Home | Databases | WorldLII | Search | Feedback University of New South Wales Faculty of Law Research Series

Greenleaf, Graham --- "Kazakhstan Enacts Central Asia's Second Data Privacy Law" [2013] UNSWLRS 59

Last Updated: 27 September 2013

Kazakhstan Enacts Central Asia's Second Data Privacy Law

Graham Greenleaf, University of New South Wales

This paper is available for download at Available at http://papers.ssrn.com/sol3/papers.cfm?abstract_id=2319178

Citation

This paper was published in Privacy Laws & Business International Report, Issue 124, pp. 23-24, August 2013. This paper may also be referenced as [2013] UNSWLRS 59.

Abstract

Kazakhstan’s Law on Personal Data and their Protection, signed into law on May 21, 2013 by President Nursultan Nazarbayev (in office since 1990) will come into effect on November 26, 2013. Kazakhstan thus becomes the second country in Central Asia with a data privacy law, joining the Kyrgyz Republic (Law on Personal Data, 2008), and the 100th jurisdiction globally to enact a data protection law.

This article summarizes the main components of the law, concluding that it does contain the essential components of a data privacy law.
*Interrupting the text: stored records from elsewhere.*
(* ===== verification/SendOutcome.v ===== *)
(** * What the ledger holds when a send returns

    The verdict of [SendWithOptions] against the stored ledger, through the
    contract of the store: a message reported as not sent is still merely
    prepared, or absent; a receipt is durable before it is returned. *)
From S2P Require Import Prelude GoStd GoValue TurnOptions Ledger LedgerFacts Store LedgerFile Locality Program Wire History Delivery DeliveryFacts.
From Stdlib Require Import String.
Open Scope Z_scope.

(** ** Reads through the contract *)

Lemma readOnly_safe {A} (p : Ledger → plan A) :
  (∀ l, match p l with PWrite _ _ _ => False | _ => True end) → safe p.
Proof. intros Hp l next undo a _ E. specialize (Hp l). by rewrite E in Hp. Qed.

Lemma sendState_readOnly t id text context digest l :
  match sendStateWithOptions t id text context digest l with PWrite _ _ _ => False | _ => True end.
Proof. unfold sendStateWithOptions. by repeat cases. Qed.
Lemma queueAttempt_readOnly t id text l :
  match queueAttempt t id text l with PWrite _ _ _ => False | _ => True end.
Proof. unfold queueAttempt. by repeat cases. Qed.

Lemma covers_attempt_read t id : covers (attemptScope t [id]) t id.
Proof. split; [done|]. right. by left. Qed.

Lemma sendState_local t id text context digest :
  localTo (attemptScope t [id]) (sendStateWithOptions t id text context digest).
Proof.
  intros l l' Hl Hl' Hag. unfold spec, sendStateWithOptions, isQueued.
  same_lookups Hl Hl' Hag. repeat cases; split_and?; auto with codex.
Qed.
Lemma queueAttempt_local t id text : localTo (attemptScope t [id]) (queueAttempt t id text).
Proof.
  intros l l' Hl Hl' Hag. unfold spec, queueAttempt.
  same_lookups Hl Hl' Hag. repeat cases; split_and?; auto with codex.
Qed.

Lemma normalizeContext_plain entries n : plainRes (normalizeContext entries n).
Proof.
  revert n. induction entries as [|[k v] entries IH]; intros n; simpl; [done|].
  repeat (apply plain_bind; [by apply plain_guard|intros _]). apply plain_bind; [apply IH|]. done.
Qed.
Lemma normalizeTurnOptions_plain turn : plainRes (normalizeTurnOptions turn).
Proof.
  unfold normalizeTurnOptions. apply plain_bind.
  { unfold validateThreadPolicy. repeat (apply plain_bind; [by apply plain_guard|intros _]).
    destruct (tp_MCPServer _); [|done].
    repeat (apply plain_bind; [by apply plain_guard|intros _]). by apply plain_guard. }
  intros _. apply plain_bind; [unfold validateTurnOptionScalar; destruct (is_empty _); [done|by apply plain_guard]|]. intros _.
  apply plain_bind; [unfold validateTurnOptionScalar; destruct (is_empty _); [done|by apply plain_guard]|]. intros _.
  apply plain_bind; [by apply plain_guard|]. intros _.
  apply plain_bind; [apply normalizeContext_plain|]. done.
Qed.

Section outcome.
Context {W E : Type} `{SubmissionStoreLaws W E} (rely : W → W → Prop).
Context (options : clientOptions) (fuel : nat).
Hypothesis (Htame : tame options).
(** Other processes keep the store sound. *)
Hypothesis (Hrely : ∀ w w1, rely w w1 → sound w1).

(** A read that answers leaves what is stored alone and answers from it. *)
Lemma read_spec {A} s (p : Ledger → plan A) e w a w' :
  sound w → localTo s p → (∀ l, match p l with PWrite _ _ _ => False | _ => True end) →
  transact e s p w = (Ok a, w') → p (stored w) = PDone a ∧ stored w' ≡ stored w.
Proof.
  intros Hw Hloc Hro Ht.
  destruct (transact_ok _ _ _ _ _ _ Hw Hloc (readOnly_safe p Hro) Ht) as (next & Hs & _ & Heq).
  specialize (Hro (stored w)). unfold spec in Hs. destruct (p (stored w)); simplify_eq; try done.
  split; [done|]. by apply Heq.
Qed.

(** What [sendStateWithOptions] read. *)
Definition readsAs (t id : string) (state : sendState) (l : Ledger) : Prop :=
  ss_queued state = isQueued t id l ∧
  sendAt t id l = (if ss_found state then Some (ss_attempt state) else None) ∧
  (ss_found state = false → ss_attempt state = zeroSend).

#[local] Instance isQueued_proper t id : Proper ((≡) ==> (=)) (isQueued t id).
Proof. intros a b Hab. unfold isQueued. by rewrite Hab. Qed.

Lemma sendStateTx_spec t id text context digest w tr :
  wp rely (sendStateTx t id text context digest) w tr
    (fun w' _ r => plainRes r ∧ match r with Ok state => readsAs t id state (stored w') | Err _ => True end).
Proof using Hrely H0.
  intros w1 e r w2 Hr Ht Hp. split; [done|]. destruct r as [state|]; [|done].
  apply read_spec in Ht as [Hread Heq]; [|by eapply Hrely|apply sendState_local|apply sendState_readOnly].
  unfold sendStateWithOptions in Hread. unfold readsAs. rewrite Heq.
  repeat (cases_in Hread; try discriminate); by simplify_eq/=.
Qed.

(** ** Not sent *)

(** The message identity is free of any delivery. *)
Definition undelivered (t id : string) (l : Ledger) : Prop :=
  isQueued t id l = false ∧ ∀ a, sendAt t id l = Some a → sa_State a = "prepared".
The law covers both public and private sectors. It includes a set of data protection principles largely consistent with basic international standards. The law does not create a data protection authority (DPA) but does make provision for civil and criminal penalties for breaches.
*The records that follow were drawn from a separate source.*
(* ===== verification/SendFacts.v ===== *)
(** * Properties of sending a message

    [SendWithOptions] on any path: whatever the ledger, the connection and the
    other processes answer. *)
From S2P Require Import Prelude GoStd GoValue TurnOptions Ledger LedgerFacts Store LedgerFile Locality SubmissionDb StoreFacts Program Wire History Delivery DeliveryFacts SendOutcome.
From Stdlib Require Import String.
Open Scope Z_scope.

(** ** The events of one call *)

Definition isClaimOf (t id : string) (ev : event) : bool :=
  match ev with EvTx (Some (OpClaim t' id' _ _ _ _ _)) true => str_eqb t' t && str_eqb id' id | _ => false end.

Definition deliveries (evs : list event) : list event := filter (fun ev => isDelivery ev = true) evs.

(** Every delivery is addressed to the message and directly follows a committed claim of it. *)
Definition claimedFirst (t id text : string) (evs : list event) : Prop :=
  ∀ i ev, evs !! i = Some ev → isDelivery ev = true →
    (∃ m params reply, ev = EvWire m params reply ∧ addressed t id text params) ∧
    ∃ j claim, i = S j ∧ evs !! j = Some claim ∧ isClaimOf t id claim = true.

Lemma notable_delivery ev : isDelivery ev = true → notable ev = true.
Proof. by destruct ev. Qed.

Lemma silent_deliveries evs : silent evs → deliveries evs = [].
Proof.
  intros Hs. unfold deliveries. induction Hs as [|ev evs Hev _ IH]; [done|].
  rewrite filter_cons_False; [done|]. intros Hd%notable_delivery. congruence.
Qed.
Lemma silent_no_delivery evs i ev : silent evs → evs !! i = Some ev → isDelivery ev = false.
Proof.
  intros Hs Hi. pose proof (Forall_lookup_1 _ _ _ _ Hs Hi) as Hn. simpl in Hn.
  destruct (isDelivery ev) eqn:Ed; [|done]. apply notable_delivery in Ed. congruence.
Qed.
Lemma silent_claimedFirst t id text evs : silent evs → claimedFirst t id text evs.
Proof. intros Hs i ev Hi Hd. by rewrite (silent_no_delivery _ _ _ Hs Hi) in Hd. Qed.

Lemma restored_quiet t id evs : restored t id evs → deliveries evs = [] ∧ ∀ i ev, evs !! i = Some ev → isDelivery ev = false.
Proof.
  intros (db & claim & ok & rest & -> & Hs). split; [|intros [|i] ev Hi; [by simplify_eq/=|by eapply silent_no_delivery]].
  unfold deliveries. rewrite filter_cons_False by done. by apply silent_deliveries.
Qed.

(** What follows the claim: at most one delivery, directly after it. *)
Lemma submitted_deliveries {A} t id text (r : res err A) evs :
  submitted t id text r evs →
  deliveries evs = [] ∧ (∀ i ev, evs !! i = Some ev → isDelivery ev = false) ∨
  ∃ m params reply rest, evs = EvWire m params reply :: rest ∧ deliveries evs = [EvWire m params reply] ∧
    addressed t id text params ∧ (∀ i ev, rest !! i = Some ev → isDelivery ev = false) ∧
    (refusedReply reply ∨ free r).
Proof.
  assert (∀ m ps reply rest, deliveryMethod m → deliveries rest = [] →
    deliveries (EvWire m ps reply :: rest) = [EvWire m ps reply]) as Hone.
  { intros m ps reply rest Hm Hr. unfold deliveries in *. rewrite filter_cons_True by (by apply str_in_true). by rewrite Hr. }
  intros [evs' Hr|m ps reply evs' Hm Ha Hrep Hr|m ps reply evs' Hm Ha Hf Hs].
  - left. by eapply restored_quiet.
  - right. destruct (restored_quiet _ _ _ Hr). exists m, ps, reply, evs'. split_and!; auto.
  - right. exists m, ps, reply, evs'. split_and!; auto using silent_deliveries. intros i ev. by apply silent_no_delivery.
Qed.

Lemma claimed_events {A} t id text action pre claim digest steered (r : res err A) evs :
  silent pre → submitted t id text r evs →
  let all := pre ++ EvTx (Some (OpClaim t id claim text action digest steered)) true :: evs in
  deliveries all = deliveries evs ∧ claimedFirst t id text all.
Proof.
  intros Hpre Hs all. subst all. split.
  - unfold deliveries. rewrite filter_app. fold (deliveries pre). rewrite silent_deliveries by done.
    by rewrite filter_cons_False.
  - intros i ev Hi Hd. apply lookup_app_Some in Hi as [Hi|[Hge Hi]].
    { by rewrite (silent_no_delivery _ _ _ Hpre Hi) in Hd. }
    destruct (i - Datatypes.length pre)%nat as [|j] eqn:Ej; simpl in Hi; [by simplify_eq|].
    destruct (submitted_deliveries _ _ _ _ _ Hs) as [[_ Hn]|(m & ps & reply & rest & -> & _ & Ha & Hn & _)];
      [by rewrite (Hn _ _ Hi) in Hd|]. destruct j as [|j]; simpl in Hi; [|by rewrite (Hn _ _ Hi) in Hd].
    simplify_eq. split; [by do 3 eexists|]. exists (Datatypes.length pre). eexists. split; [lia|].
    rewrite lookup_app_r, Nat.sub_diag by lia. split; [done|]. simpl. by rewrite !str_eqb_refl.
Qed.

(** ** Theorems *)

Section sending.
Context {W E : Type} `{SubmissionStore W E} (rely : W → W → Prop) (options : clientOptions) (fuel : nat).

(** A call hands the message to App Server at most once, and only right
    after it committed the durable claim of that message identity: on every
    path of replies, lost connections, failed writes and failed transactions. *)
Theorem send_delivers_at_most_once t text id action turn w tr :
  tame options →
  wp rely (SendWithOptions options fuel t text id action turn) w tr (fun _ tr' _ =>
    ∃ evs, tr' = tr ++ evs ∧ (Datatypes.length (deliveries evs) ≤ 1)%nat ∧ claimedFirst t id text evs).
Proof.
  intros Ht. eapply wp_mono; [|by apply SendWithOptions_history].
  intros w' tr' r [(evs & -> & Hs)|(pre & claim & d & s & evs & -> & Hpre & Hs)].
  - exists evs. split_and!; [done| |by apply silent_claimedFirst]. rewrite silent_deliveries by done. simpl. lia.
  - eexists. split; [done|]. destruct (claimed_events t id text action pre claim d s r evs Hpre Hs) as [-> Hc].
    split; [|done]. destruct (submitted_deliveries _ _ _ _ _ Hs) as [[-> _]|(? & ? & ? & ? & _ & -> & _)]; simpl; lia.
Qed.

(** C8. "Not sent" is only said when it is known: when the call reports that
    the message was not sent, nothing of it was handed to the connection, or
    App Server refused the request explicitly. *)
Theorem not_sent_is_truthful t text id action turn w tr :
  tame options →
  wp rely (SendWithOptions options fuel t text id action turn) w tr (fun _ tr' r =>
    ∀ e, r = Err e → asNotSent e = true →
    ∃ evs, tr' = tr ++ evs ∧
      ∀ ev, ev ∈ deliveries evs → ∃ m params code msg, ev = EvWire m params (Refused code msg) ∧ refusalCode code = true).
Proof.
  intros Ht. eapply wp_mono; [|by apply SendWithOptions_history].
  intros w' tr' r Hr e He Hn. destruct Hr as [(evs & -> & Hs)|(pre & claim & d & s & evs & -> & Hpre & Hs)].
  - exists evs. split; [done|]. rewrite silent_deliveries by done. by intros ev ?%elem_of_nil.
  - eexists. split; [done|]. destruct (claimed_events t id text action pre claim d s r evs Hpre Hs) as [-> _].
    destruct (submitted_deliveries _ _ _ _ _ Hs) as [[-> _]|(m & ps & reply & rest & _ & -> & _ & _ & Href)];
      [by intros ev ?%elem_of_nil|]. intros ev ->%list_elem_of_singleton.
    destruct Href as [(c & msg & -> & Hc)|Hf]; [eauto 6|]. subst r. by rewrite (notSentFree_as e Hf) in Hn.
Qed.
End sending.

Section ledger.
Context {W E : Type} `{SubmissionStoreLaws W E} (rely : W → W → Prop) (options : clientOptions) (fuel : nat).

(** A message reported as not sent can be sent again: in the store the call
    leaves behind, the identity is not queued and its attempt is absent or
    merely prepared, over any store that keeps the contract. *)
Theorem not_sent_leaves_undelivered t text id action turn w tr :
  tame options → (∀ w w1, rely w w1 → sound w1) →
  wp rely (SendWithOptions options fuel t text id action turn) w tr (fun w' _ r =>
    ∀ e, r = Err e → asNotSent e = true →
    isQueued t id (stored w') = false ∧ ∀ a, sendAt t id (stored w') = Some a → sa_State a = "prepared").
Proof. intros Ht Hr. by apply SendWithOptions_settled. Qed.

(** C9. Acceptance is durable before it is reported: a receipt that names a
    turn is in the store as an accepted attempt of that very turn, when other
    processes do not take acceptances away. *)
Theorem accepted_receipt_durable t text id action turn w tr :
  keepsAccepted rely t id →
  wp rely (SendWithOptions options fuel t text id action turn) w tr (fun w' _ r =>
    ∀ receipt, r = Ok receipt → sr_TurnID receipt ≠ "" →
    ∃ a, sendAt t id (stored w') = Some a ∧ sa_State a = "accepted" ∧
         sa_TurnID a = sr_TurnID receipt ∧ sa_Steered a = sr_Steered receipt).
Proof. intros Hk. by apply SendWithOptions_recorded. Qed.
End ledger.

(** ** Concrete runs *)

Definition demoOptions : clientOptions := mkClientOptions false "" false true None None.
Definition idleNet : netEnv := mkNet None None true None None None true None None None.
Definition demoSend : prog (res err SendReceipt) :=
  SendWithOptions demoOptions 4 "thread" "hello" "message" "send" zeroOptions.

(** Resume, look for an active turn, record, claim, then the reply to [turn/start]. *)
Definition demoScript (reply : wireReply) (rest : list (answer dbEnv)) : list (answer dbEnv) :=
  [OnCtx None; OnTx calm; OnTx calm;
   OnNet idleNet; OnWire (Replied (AObj [("thread", AObj [("id", AStr "thread")])]));
   OnNet idleNet; OnWire (Replied (AObj [("data", AArr [])]));
   OnTx calm; OnNet idleNet; OnFresh "claim"; OnTx calm; OnWire reply] ++ rest.

Definition accepting := demoScript (Replied (AObj [("turn", AObj [("id", AStr "turn")])])) [OnTx calm].
Definition refusing := demoScript (Refused (-32600) "no") [OnTx calm; OnTx calm].

Definition others (w w1 : database) : Prop := w1 = w.
Definition soundly (w w1 : database) : Prop := dbSound w ∧ w1 = w.

Lemma demo_tame : tame demoOptions.
Proof. by split. Qed.

(** What is checked of a run by evaluation. *)
Definition summary (o : option (res err SendReceipt * database * list event)) : option (bool * bool * nat) :=
  match o with
  | Some (r, _, tr) => Some (is_ok r, match r with Err e => asNotSent e | Ok _ => false end, Datatypes.length (deliveries tr))
  | None => None
  end.
Lemma accepting_summary : summary (drive demoSend accepting (∅ : database) []) = Some (true, false, 1%nat).
Proof. vm_compute. reflexivity. Qed.
Lemma refusing_summary : summary (drive demoSend refusing (∅ : database) []) = Some (false, true, 1%nat).
Proof. vm_compute. reflexivity. Qed.

Lemma accepting_plain : plainRun demoSend accepting (∅ : database).
Proof. vm_compute. repeat split. Qed.
Lemma refusing_plain : plainRun demoSend refusing (∅ : database).
Proof. vm_compute. repeat split. Qed.

Lemma send_delivers_at_most_once_witness :
  match drive demoSend accepting (∅ : database) [] with
  | Some (r, _, tr) => is_ok r = true ∧ Datatypes.length (deliveries tr) = 1%nat ∧ claimedFirst "thread" "message" "hello" tr
  | None => False
  end.
Proof.
  pose proof accepting_summary as Hs.
  destruct (drive demoSend accepting (∅ : database) []) as [[[r db] tr]|] eqn:Ed; [|discriminate Hs].
  injection Hs as Hok _ Hlen.
  destruct (drive_sound others _ _ _ _ _ _ _ _ (fun _ => eq_refl)
    (send_delivers_at_most_once others demoOptions 4 "thread" "hello" "message" "send" zeroOptions ∅ [] demo_tame)
    accepting_plain Ed) as (evs & -> & _ & Hc).
  split; [exact Hok|split; [exact Hlen|exact Hc]].
Defined.

Lemma not_sent_is_truthful_witness :
  match drive demoSend refusing (∅ : database) [] with
  | Some (Err e, _, tr) => asNotSent e = true ∧
      ∀ ev, ev ∈ deliveries tr → ∃ m params code msg, ev = EvWire m params (Refused code msg) ∧ refusalCode code = true
  | _ => False
  end.
Proof.
  pose proof refusing_summary as Hs.
  destruct (drive demoSend refusing (∅ : database) []) as [[[[r|e] db] tr]|] eqn:Ed;
    [discriminate Hs| |discriminate Hs].
  injection Hs as Hn _.
  split; [exact Hn|].
  destruct (drive_sound others _ _ _ _ _ _ _ _ (fun _ => eq_refl)
    (not_sent_is_truthful others demoOptions 4 "thread" "hello" "message" "send" zeroOptions ∅ [] demo_tame)
    refusing_plain Ed e eq_refl Hn) as (evs & -> & Hd).
  exact Hd.
Defined.

Lemma soundly_refl w : dbSound w → soundly w w.
Proof. by split. Qed.

Lemma not_sent_leaves_undelivered_witness :
  soundly ∅ ∅ ∧
  wp soundly demoSend ∅ [] (fun w' _ r =>
    ∀ e, r = Err e → asNotSent e = true →
    isQueued "thread" "message" (stored w') = false ∧
    ∀ a, sendAt "thread" "message" (stored w') = Some a → sa_State a = "prepared").
Proof.
  split; [apply soundly_refl, empty_dbSound|].
  apply (@not_sent_leaves_undelivered database dbEnv db_store db_store_laws soundly demoOptions 4 "thread" "hello" "message" "send" zeroOptions ∅ []
           demo_tame).
  intros w w1 [Hs ->]. exact Hs.
Defined.

Lemma accepted_receipt_durable_witness :
  soundly ∅ ∅ ∧
  wp soundly demoSend ∅ [] (fun w' _ r =>
    ∀ receipt, r = Ok receipt → sr_TurnID receipt ≠ "" →
    ∃ a, sendAt "thread" "message" (stored w') = Some a ∧ sa_State a = "accepted" ∧
         sa_TurnID a = sr_TurnID receipt ∧ sa_Steered a = sr_Steered receipt).
Proof.
  split; [apply soundly_refl, empty_dbSound|].
  apply (@accepted_receipt_durable database dbEnv db_store db_store_laws soundly demoOptions 4 "thread" "hello" "message" "send" zeroOptions ∅ []).
  intros w w1 [Hs ->]. split; [exact Hs|]. intros receipt Hr. exact Hr.
Defined.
The article also considers briefly the position of a data privacy law in an authoritarian state with single-party rule, and no history of respect for civil liberties. Despite its limitations and questionable likelihood of enforcement, the law raises issues to which any companies doing business in or with Kazakhstan must give serious consideration, particularly due to the potential for inconsistent approaches by different government agencies.